### Source material
(** * Inheritance resolution and structural merge of documentation records

    A shallow embedding of [docaggregate.py]: the structural merge
    ([deep_merge]), the base-name lookup ([get_base_names]), the memoised
    inheritance resolver ([build_merged_for_entry]) and the navigation walker
    ([iter_reference_objects]), first over values, then, for the merge and
    the resolver, over a store of mutable objects; the path helpers
    ([normalize_rel_path], [resolve_doc_rel_path], [path_to_url]), the lookup
    by path ([lookup_entry_for_nav_path]), the construction of the two
    indexes ([load_engine_objects]) and the loop of [main], without their
    input and output; followed by the properties proved about them. *)

From Stdlib Require Import List String Ascii ZArith Bool Lia Sorted Permutation Arith.
Import ListNotations.
Open Scope string_scope.
Open Scope list_scope.

Set Implicit Arguments.

(** ** YAML values

    [yaml.safe_load] produces nested Python objects.  The embedding covers the
    documents made of [None], booleans, integers, strings (as UTF-8 byte
    strings, whose lexicographic order is the code-point order Python uses),
    lists, and dicts with string keys.  A dict is an association list in
    insertion order, as Python iterates it. *)

#[local] Unset Elimination Schemes.
Inductive value : Type :=
| VNull
| VBool (b : bool)
| VInt (z : Z)
| VStr (s : string)
| VList (items : list value)
| VMap (fields : list (string * value)).
#[local] Set Elimination Schemes.

(** Python truthiness, as used by [or] and [if]. *)
Definition truthy (v : value) : bool :=
  match v with
  | VNull => false
  | VBool b => b
  | VInt z => negb (Z.eqb z 0)
  | VStr s => negb (String.eqb s "")
  | VList l => match l with [] => false | _ => true end
  | VMap m => match m with [] => false | _ => true end
  end.

(** ** Dicts keyed by strings *)

Module Dict.
Section Ops.
Context {V : Type}.

(** [d.get(k)] / [d[k]]. *)
Fixpoint get (k : string) (d : list (string * V)) : option V :=
  match d with
  | [] => None
  | (k', v) :: d' => if String.eqb k k' then Some v else get k d'
  end.

(** [k in d]. *)
Definition has (k : string) (d : list (string * V)) : bool :=
  match get k d with Some _ => true | None => false end.

(** [d[k] = v]: an existing key keeps its position, a new key goes last. *)
Fixpoint set (k : string) (v : V) (d : list (string * V)) : list (string * V) :=
  match d with
  | [] => [(k, v)]
  | (k', v') :: d' =>
      if String.eqb k k' then (k', v) :: d' else (k', v') :: set k v d'
  end.

(** [del d[k]]. *)
Definition del (k : string) (d : list (string * V)) : list (string * V) :=
  filter (fun kv => negb (String.eqb k (fst kv))) d.

Definition keys (d : list (string * V)) : list string := map fst d.
End Ops.
End Dict.

Definition dict : Type := list (string * value).

(** ** Exceptions *)

Inductive exn : Type :=
| TypeError        (* unhashable or unorderable member name *)
| KeyError
| RecursionError.  (* the recursion did not bottom out within the fuel *)

Inductive res (A : Type) : Type :=
| Ok (a : A)
| Raise (e : exn).
Arguments Ok {A} a.
Arguments Raise {A} e.

Definition bind {A B : Type} (m : res A) (k : A -> res B) : res B :=
  match m with
  | Ok a => k a
  | Raise e => Raise e
  end.

(** The computation did not exhaust the recursion budget. *)
Definition bounded {A : Type} (r : res A) : Prop := r <> Raise RecursionError.

Declare Scope res_scope.
Delimit Scope res_scope with res.
Notation "x <- m ;; k" := (bind m (fun x => k))
  (at level 61, m at next level, right associativity) : res_scope.
Notation "' p <- m ;; k" := (bind m (fun x => match x with p => k end))
  (at level 61, p pattern, m at next level, right associativity) : res_scope.
Open Scope res_scope.

(** ** Hashable keys

    Member names index the Python dict [named_items]; ancestors go through a
    Python [set].  A list or a dict is unhashable; [True] and [1] are the same
    key. *)

Inductive hkey : Type :=
| KNone
| KNum (z : Z)
| KStr (s : string).

Definition hash_key (v : value) : option hkey :=
  match v with
  | VNull => Some KNone
  | VBool b => Some (KNum (if b then 1 else 0)%Z)
  | VInt z => Some (KNum z)
  | VStr s => Some (KStr s)
  | VList _ | VMap _ => None
  end.

Definition hkey_eqb (a b : hkey) : bool :=
  match a, b with
  | KNone, KNone => true
  | KNum x, KNum y => Z.eqb x y
  | KStr s, KStr t => String.eqb s t
  | _, _ => false
  end.

(** [a <= b] on keys of one kind; [None] where Python's [<] raises. *)
Definition hkey_leb (a b : hkey) : option bool :=
  match a, b with
  | KNum x, KNum y => Some (Z.leb x y)
  | KStr s, KStr t => Some (String.leb s t)
  | _, _ => None
  end.

Definition is_num (k : hkey) : bool := match k with KNum _ => true | _ => false end.
Definition is_str (k : hkey) : bool := match k with KStr _ => true | _ => false end.

Section Sort.
Variable leb : hkey -> hkey -> bool.

Fixpoint insert_sorted (k : hkey) (l : list hkey) : list hkey :=
  match l with
  | [] => [k]
  | x :: l' => if leb k x then k :: l else x :: insert_sorted k l'
  end.

Fixpoint isort (l : list hkey) : list hkey :=
  match l with
  | [] => []
  | x :: l' => insert_sorted x (isort l')
  end.
End Sort.

Definition total_leb (a b : hkey) : bool :=
  match hkey_leb a b with Some r => r | None => true end.

(** [sorted(keys)] on the pairwise distinct keys of a dict: no comparison is
    made on fewer than two keys; otherwise every comparison sort compares two
    keys of different kinds as soon as two kinds are present, and raises. *)
Definition sorted (ks : list hkey) : res (list hkey) :=
  match ks with
  | [] | [_] => Ok ks
  | _ =>
      if forallb is_num ks || forallb is_str ks
      then Ok (isort total_leb ks)
      else Raise TypeError
  end.

(** The dict [named_items]. *)
Module Named.
Definition t : Type := list (hkey * value).

Fixpoint get (k : hkey) (d : t) : option value :=
  match d with
  | [] => None
  | (k', v) :: d' => if hkey_eqb k k' then Some v else get k d'
  end.

Fixpoint set (k : hkey) (v : value) (d : t) : t :=
  match d with
  | [] => [(k, v)]
  | (k', v') :: d' =>
      if hkey_eqb k k' then (k', v) :: d' else (k', v') :: set k v d'
  end.

Definition keys (d : t) : list hkey := map fst d.

(** [[named_items[n] for n in ks]]. *)
Fixpoint values (ks : list hkey) (d : t) : res (list value) :=
  match ks with
  | [] => Ok []
  | k :: ks' =>
      match get k d with
      | Some v => vs <- values ks' d ;; Ok (v :: vs)
      | None => Raise KeyError
      end
  end.
End Named.

(** ** The structural merge *)

Definition MERGE_LIST_KEYS : list string :=
  ["properties"; "methods"; "events"; "callbacks";
   "members"; "fields"; "items"; "parameters"].

Definition in_merge_list_keys (key : string) : bool :=
  existsb (String.eqb key) MERGE_LIST_KEYS.

(** [it["name"]] when [isinstance(it, dict) and "name" in it]. *)
Definition item_name (it : value) : option value :=
  match it with
  | VMap m => Dict.get "name" m
  | _ => None
  end.

(** The loop over the base items of a named member group. *)
Fixpoint base_items (base_val : list value) (merged : list value)
    (named_items : Named.t) : res (list value * Named.t) :=
  match base_val with
  | [] => Ok (merged, named_items)
  | it :: rest =>
      match item_name it with
      | Some nv =>
          match hash_key nv with
          | Some n => base_items rest merged (Named.set n it named_items)
          | None => Raise TypeError
          end
      | None => base_items rest (merged ++ [it]) named_items
      end
  end.

Section MergeLoops.
(** The recursive occurrence of [deep_merge]. *)
Variable merge : value -> value -> res value.

(** The loop over the child items of a named member group. *)
Fixpoint child_items (child_val : list value) (merged : list value)
    (named_items : Named.t) : res (list value * Named.t) :=
  match child_val with
  | [] => Ok (merged, named_items)
  | it :: rest =>
      match item_name it with
      | Some nv =>
          match hash_key nv with
          | Some n =>
              match Named.get n named_items with
              | Some old =>
                  m <- merge old it ;;
                  child_items rest merged (Named.set n m named_items)
              | None => child_items rest merged (Named.set n it named_items)
              end
          | None => Raise TypeError
          end
      | None => child_items rest (merged ++ [it]) named_items
      end
  end.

### Requirement
Set every line down again exactly. Begin with the first line of the entries and finish with the line containing "VStr (s : string)".

### Exercise output
(** * Inheritance resolution and structural merge of documentation records

    A shallow embedding of [docaggregate.py]: the structural merge
    ([deep_merge]), the base-name lookup ([get_base_names]), the memoised
    inheritance resolver ([build_merged_for_entry]) and the navigation walker
    ([iter_reference_objects]), first over values, then, for the merge and
    the resolver, over a store of mutable objects; the path helpers
    ([normalize_rel_path], [resolve_doc_rel_path], [path_to_url]), the lookup
    by path ([lookup_entry_for_nav_path]), the construction of the two
    indexes ([load_engine_objects]) and the loop of [main], without their
    input and output; followed by the properties proved about them. *)

From Stdlib Require Import List String Ascii ZArith Bool Lia Sorted Permutation Arith.
Import ListNotations.
Open Scope string_scope.
Open Scope list_scope.

Set Implicit Arguments.

(** ** YAML values

    [yaml.safe_load] produces nested Python objects.  The embedding covers the
    documents made of [None], booleans, integers, strings (as UTF-8 byte
    strings, whose lexicographic order is the code-point order Python uses),
    lists, and dicts with string keys.  A dict is an association list in
    insertion order, as Python iterates it. *)

#[local] Unset Elimination Schemes.
Inductive value : Type :=
| VNull
| VBool (b : bool)
| VInt (z : Z)
| VStr (s : string)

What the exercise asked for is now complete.